ENTRIES PROVIDED: Begin

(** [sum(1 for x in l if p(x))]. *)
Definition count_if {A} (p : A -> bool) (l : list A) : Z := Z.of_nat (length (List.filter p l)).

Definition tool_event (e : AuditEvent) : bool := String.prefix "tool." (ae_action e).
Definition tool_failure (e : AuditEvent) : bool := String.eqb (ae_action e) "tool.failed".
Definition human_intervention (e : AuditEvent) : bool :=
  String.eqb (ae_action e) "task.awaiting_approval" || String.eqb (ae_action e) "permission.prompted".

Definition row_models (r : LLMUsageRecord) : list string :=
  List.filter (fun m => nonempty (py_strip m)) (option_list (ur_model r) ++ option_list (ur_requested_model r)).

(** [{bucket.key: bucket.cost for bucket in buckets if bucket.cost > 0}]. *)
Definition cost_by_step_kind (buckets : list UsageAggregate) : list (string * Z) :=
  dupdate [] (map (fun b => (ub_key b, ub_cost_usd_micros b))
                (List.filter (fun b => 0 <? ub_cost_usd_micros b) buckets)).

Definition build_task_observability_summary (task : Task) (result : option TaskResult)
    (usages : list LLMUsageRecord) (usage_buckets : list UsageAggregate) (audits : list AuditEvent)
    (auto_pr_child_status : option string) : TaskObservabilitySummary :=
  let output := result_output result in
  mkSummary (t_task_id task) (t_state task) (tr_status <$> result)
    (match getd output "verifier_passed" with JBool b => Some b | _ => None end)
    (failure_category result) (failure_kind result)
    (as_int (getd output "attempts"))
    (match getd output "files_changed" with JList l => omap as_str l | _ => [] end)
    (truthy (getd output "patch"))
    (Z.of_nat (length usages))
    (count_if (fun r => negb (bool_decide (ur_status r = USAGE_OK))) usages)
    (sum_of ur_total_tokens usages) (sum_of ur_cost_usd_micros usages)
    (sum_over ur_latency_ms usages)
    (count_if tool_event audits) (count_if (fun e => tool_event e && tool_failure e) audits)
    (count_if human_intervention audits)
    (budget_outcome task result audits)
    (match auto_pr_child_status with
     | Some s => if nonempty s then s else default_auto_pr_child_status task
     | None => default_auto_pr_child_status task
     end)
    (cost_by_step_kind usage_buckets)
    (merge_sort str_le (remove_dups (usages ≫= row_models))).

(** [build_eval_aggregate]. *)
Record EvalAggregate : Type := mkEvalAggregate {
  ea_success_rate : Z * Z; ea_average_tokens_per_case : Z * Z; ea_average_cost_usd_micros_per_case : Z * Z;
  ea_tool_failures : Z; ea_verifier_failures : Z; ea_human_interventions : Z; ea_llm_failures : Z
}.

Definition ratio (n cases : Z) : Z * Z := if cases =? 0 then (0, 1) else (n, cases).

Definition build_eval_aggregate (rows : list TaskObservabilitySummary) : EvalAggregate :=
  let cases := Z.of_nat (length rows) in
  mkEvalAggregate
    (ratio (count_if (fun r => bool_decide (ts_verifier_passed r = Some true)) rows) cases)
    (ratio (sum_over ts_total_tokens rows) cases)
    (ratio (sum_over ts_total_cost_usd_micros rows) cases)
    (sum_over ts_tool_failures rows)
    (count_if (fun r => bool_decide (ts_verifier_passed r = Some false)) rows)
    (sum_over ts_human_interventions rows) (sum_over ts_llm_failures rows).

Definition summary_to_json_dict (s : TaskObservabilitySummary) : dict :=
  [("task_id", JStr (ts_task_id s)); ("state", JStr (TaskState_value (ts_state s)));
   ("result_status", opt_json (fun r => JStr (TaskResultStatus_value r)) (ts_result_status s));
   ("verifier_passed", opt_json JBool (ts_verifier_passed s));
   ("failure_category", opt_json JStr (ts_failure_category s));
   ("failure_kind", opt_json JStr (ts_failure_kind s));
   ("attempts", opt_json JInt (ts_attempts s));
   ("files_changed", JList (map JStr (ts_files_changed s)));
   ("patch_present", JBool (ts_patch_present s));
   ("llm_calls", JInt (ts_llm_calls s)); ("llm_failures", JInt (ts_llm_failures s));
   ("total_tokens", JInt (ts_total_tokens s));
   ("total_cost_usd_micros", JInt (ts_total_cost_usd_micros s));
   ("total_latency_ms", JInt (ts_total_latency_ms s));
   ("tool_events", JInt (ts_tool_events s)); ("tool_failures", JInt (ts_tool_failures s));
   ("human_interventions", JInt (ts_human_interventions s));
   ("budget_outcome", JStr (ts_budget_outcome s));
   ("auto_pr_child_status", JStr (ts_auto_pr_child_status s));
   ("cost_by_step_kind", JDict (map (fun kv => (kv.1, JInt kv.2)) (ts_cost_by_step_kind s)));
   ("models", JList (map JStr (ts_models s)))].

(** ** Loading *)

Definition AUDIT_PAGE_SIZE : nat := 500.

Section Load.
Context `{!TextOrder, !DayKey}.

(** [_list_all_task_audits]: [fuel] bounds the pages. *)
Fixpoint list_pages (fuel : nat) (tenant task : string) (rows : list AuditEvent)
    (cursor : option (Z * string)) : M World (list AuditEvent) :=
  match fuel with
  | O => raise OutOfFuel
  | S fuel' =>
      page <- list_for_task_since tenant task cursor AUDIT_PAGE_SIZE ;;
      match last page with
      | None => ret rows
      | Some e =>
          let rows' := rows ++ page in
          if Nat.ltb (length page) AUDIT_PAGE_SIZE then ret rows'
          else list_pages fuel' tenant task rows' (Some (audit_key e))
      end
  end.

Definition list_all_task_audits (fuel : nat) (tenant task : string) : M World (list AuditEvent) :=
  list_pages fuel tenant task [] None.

ENTRIES PROVIDED: End

● REQUIRED ACTION: Report every line of the records that contains the word "match".

● OUTPUT FOR THIS EXERCISE:
    (match getd output "verifier_passed" with JBool b => Some b | _ => None end)
    (match getd output "files_changed" with JList l => omap as_str l | _ => [] end)
    (match auto_pr_child_status with
  match fuel with
      match last page with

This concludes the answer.